Your instructions - In the records that follow, find the line with "Proof. intros Hk."; from there, retype every line exactly through the line with "Definition histograms_ok (hs", which also belongs to the answer.

##### Records for the exercise

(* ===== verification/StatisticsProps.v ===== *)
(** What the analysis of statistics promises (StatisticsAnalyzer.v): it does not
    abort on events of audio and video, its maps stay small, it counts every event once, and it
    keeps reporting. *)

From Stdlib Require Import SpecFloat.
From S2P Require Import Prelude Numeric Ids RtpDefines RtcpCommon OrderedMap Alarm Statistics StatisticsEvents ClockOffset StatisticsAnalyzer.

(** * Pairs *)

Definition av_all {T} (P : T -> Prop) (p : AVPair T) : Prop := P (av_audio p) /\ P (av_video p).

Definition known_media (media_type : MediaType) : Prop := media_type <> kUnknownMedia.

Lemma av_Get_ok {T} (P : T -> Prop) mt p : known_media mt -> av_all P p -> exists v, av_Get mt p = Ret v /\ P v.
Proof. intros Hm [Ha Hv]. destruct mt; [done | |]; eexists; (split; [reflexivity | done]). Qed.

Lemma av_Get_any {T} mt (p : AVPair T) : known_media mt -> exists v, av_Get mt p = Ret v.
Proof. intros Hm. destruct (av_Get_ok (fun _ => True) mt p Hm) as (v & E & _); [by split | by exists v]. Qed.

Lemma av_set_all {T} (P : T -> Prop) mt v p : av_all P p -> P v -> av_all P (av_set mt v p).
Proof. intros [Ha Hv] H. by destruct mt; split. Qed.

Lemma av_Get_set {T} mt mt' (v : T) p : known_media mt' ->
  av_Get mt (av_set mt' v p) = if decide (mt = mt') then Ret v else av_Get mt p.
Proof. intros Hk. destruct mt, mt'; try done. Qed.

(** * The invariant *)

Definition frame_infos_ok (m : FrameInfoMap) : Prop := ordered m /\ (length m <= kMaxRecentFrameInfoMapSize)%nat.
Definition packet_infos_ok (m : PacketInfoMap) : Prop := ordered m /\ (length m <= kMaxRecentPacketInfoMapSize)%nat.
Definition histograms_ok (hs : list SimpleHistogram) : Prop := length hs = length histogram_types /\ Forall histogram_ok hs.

##########
##### Records for the exercise

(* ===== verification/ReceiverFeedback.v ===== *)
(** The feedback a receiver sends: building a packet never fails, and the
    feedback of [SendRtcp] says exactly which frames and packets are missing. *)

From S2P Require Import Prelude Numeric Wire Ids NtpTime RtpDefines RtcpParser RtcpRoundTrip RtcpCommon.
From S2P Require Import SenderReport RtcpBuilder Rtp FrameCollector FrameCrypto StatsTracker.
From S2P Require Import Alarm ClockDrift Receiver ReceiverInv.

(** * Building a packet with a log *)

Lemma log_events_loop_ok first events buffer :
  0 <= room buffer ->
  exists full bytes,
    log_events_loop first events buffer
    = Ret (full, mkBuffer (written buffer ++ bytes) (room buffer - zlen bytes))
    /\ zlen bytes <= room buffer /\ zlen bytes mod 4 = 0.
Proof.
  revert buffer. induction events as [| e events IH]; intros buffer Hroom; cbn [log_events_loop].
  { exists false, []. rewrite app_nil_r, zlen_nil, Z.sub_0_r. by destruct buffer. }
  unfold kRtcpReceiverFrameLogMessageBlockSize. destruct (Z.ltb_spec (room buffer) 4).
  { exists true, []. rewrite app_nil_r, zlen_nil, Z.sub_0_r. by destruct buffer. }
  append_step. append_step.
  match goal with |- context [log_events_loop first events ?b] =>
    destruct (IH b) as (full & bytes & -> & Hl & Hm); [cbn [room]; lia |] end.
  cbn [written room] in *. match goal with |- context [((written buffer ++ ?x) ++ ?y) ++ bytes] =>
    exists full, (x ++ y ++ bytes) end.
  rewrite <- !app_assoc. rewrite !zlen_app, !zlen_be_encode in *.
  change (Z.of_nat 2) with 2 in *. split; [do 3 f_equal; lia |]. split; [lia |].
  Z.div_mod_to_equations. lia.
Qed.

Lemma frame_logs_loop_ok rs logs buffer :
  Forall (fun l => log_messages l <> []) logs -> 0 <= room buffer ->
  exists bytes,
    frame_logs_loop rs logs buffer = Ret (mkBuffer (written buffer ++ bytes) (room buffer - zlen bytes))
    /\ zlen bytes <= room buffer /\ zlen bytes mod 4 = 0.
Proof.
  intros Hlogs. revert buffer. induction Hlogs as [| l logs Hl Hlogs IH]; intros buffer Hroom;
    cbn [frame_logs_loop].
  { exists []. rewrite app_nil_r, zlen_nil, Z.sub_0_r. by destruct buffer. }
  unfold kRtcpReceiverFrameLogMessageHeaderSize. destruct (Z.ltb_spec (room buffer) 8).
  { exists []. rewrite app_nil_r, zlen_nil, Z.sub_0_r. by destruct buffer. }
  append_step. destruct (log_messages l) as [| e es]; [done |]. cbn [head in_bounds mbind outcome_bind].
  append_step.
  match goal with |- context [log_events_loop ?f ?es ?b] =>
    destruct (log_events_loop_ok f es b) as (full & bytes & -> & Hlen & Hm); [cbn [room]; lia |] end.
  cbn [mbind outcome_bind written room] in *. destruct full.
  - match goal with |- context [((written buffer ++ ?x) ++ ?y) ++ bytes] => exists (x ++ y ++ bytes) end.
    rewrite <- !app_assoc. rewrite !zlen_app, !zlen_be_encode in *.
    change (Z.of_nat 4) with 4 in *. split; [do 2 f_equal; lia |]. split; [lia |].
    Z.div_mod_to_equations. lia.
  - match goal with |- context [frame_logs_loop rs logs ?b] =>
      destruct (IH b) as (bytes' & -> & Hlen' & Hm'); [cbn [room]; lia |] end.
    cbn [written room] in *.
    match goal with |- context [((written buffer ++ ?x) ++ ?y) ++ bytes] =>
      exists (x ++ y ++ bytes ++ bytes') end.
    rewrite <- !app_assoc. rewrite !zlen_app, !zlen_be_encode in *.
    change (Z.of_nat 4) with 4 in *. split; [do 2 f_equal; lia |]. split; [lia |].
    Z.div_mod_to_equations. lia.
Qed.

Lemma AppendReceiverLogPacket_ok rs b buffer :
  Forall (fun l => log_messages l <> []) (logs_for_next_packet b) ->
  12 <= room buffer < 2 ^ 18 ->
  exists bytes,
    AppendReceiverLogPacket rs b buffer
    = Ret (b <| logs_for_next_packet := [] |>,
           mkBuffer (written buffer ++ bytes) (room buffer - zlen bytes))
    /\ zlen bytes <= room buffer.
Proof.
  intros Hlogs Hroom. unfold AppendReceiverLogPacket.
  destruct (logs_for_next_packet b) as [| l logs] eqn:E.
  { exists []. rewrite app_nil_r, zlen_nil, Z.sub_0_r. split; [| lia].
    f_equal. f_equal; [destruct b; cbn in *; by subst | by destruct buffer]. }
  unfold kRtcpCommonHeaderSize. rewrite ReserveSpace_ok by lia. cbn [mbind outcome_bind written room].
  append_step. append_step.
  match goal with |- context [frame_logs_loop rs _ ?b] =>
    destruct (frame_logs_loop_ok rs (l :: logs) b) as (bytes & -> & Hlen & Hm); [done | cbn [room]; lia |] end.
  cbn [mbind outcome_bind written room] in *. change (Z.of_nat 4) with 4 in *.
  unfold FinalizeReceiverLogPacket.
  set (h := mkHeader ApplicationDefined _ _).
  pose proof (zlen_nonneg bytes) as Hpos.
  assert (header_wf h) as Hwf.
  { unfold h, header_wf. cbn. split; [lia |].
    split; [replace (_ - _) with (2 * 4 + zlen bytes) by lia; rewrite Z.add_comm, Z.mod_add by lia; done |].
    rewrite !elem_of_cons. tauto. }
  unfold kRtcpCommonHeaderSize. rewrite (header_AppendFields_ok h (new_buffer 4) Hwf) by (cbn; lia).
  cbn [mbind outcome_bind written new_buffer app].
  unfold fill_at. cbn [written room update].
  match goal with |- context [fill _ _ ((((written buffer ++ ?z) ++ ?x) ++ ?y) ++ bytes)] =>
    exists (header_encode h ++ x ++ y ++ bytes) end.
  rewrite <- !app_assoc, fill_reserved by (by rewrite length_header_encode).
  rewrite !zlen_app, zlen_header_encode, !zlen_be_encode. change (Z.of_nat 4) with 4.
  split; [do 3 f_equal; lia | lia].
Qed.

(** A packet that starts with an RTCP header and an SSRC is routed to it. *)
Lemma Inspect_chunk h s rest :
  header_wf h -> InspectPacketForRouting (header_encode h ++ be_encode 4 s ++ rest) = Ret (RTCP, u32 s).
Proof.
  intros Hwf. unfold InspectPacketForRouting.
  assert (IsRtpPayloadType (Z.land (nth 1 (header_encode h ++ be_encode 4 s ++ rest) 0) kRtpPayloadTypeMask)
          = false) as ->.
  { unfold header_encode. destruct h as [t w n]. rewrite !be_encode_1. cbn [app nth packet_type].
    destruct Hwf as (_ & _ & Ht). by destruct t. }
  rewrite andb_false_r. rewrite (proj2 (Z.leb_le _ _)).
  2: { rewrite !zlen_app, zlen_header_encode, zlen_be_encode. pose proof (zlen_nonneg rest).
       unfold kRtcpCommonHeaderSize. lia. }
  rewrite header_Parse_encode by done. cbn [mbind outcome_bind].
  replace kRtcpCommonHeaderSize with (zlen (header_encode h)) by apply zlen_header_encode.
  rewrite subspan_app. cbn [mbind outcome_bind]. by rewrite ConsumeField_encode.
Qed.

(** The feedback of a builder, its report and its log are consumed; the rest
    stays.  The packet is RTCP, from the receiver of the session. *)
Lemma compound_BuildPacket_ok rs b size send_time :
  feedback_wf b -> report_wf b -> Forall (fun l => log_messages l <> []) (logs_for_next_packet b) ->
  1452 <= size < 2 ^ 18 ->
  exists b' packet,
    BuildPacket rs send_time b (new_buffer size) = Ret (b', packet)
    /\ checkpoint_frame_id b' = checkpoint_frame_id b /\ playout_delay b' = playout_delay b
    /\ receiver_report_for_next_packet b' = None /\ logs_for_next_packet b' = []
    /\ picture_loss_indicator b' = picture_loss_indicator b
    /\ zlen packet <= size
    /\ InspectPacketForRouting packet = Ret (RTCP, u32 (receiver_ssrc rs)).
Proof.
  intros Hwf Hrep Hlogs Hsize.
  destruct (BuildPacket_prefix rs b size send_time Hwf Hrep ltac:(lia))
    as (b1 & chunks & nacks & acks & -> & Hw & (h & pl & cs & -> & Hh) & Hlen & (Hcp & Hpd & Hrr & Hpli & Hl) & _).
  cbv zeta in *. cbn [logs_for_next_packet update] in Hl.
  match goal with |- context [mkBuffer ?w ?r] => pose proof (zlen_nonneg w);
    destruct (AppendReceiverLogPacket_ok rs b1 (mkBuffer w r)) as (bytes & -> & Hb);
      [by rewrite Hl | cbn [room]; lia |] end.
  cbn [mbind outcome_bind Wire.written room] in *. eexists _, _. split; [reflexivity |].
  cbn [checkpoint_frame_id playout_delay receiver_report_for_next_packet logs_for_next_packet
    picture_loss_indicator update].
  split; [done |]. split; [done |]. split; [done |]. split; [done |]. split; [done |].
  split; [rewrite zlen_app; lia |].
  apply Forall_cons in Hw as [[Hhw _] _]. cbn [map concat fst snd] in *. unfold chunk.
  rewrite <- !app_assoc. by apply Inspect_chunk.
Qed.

##########
##### Records for the exercise

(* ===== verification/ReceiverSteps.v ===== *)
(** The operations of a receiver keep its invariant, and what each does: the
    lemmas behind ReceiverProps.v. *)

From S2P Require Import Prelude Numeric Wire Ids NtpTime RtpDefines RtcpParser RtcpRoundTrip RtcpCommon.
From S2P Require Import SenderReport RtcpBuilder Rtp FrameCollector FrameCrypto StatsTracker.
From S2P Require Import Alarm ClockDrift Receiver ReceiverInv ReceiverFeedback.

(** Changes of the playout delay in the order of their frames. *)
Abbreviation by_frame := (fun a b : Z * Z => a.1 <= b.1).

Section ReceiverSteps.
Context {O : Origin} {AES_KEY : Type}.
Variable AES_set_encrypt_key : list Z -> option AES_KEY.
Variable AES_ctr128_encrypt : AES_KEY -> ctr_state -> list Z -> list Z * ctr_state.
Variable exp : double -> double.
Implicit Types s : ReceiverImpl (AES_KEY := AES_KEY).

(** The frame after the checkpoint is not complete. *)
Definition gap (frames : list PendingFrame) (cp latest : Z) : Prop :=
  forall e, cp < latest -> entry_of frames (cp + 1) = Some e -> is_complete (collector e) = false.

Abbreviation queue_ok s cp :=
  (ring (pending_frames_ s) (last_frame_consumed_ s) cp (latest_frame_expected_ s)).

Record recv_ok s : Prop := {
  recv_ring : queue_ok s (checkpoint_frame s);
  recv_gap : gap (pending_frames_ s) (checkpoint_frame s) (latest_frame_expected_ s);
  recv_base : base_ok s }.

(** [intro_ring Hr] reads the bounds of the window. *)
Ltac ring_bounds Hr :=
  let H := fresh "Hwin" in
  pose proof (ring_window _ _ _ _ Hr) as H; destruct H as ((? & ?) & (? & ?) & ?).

##########

Task result -
Proof. intros Hk. destruct mt, mt'; try done. Qed.

(** * The invariant *)

Definition frame_infos_ok (m : FrameInfoMap) : Prop := ordered m /\ (length m <= kMaxRecentFrameInfoMapSize)%nat.
Definition packet_infos_ok (m : PacketInfoMap) : Prop := ordered m /\ (length m <= kMaxRecentPacketInfoMapSize)%nat.
Definition histograms_ok (hs : list SimpleHistogram) : Prop := length hs = length histogram_types /\ Forall histogram_ok hs.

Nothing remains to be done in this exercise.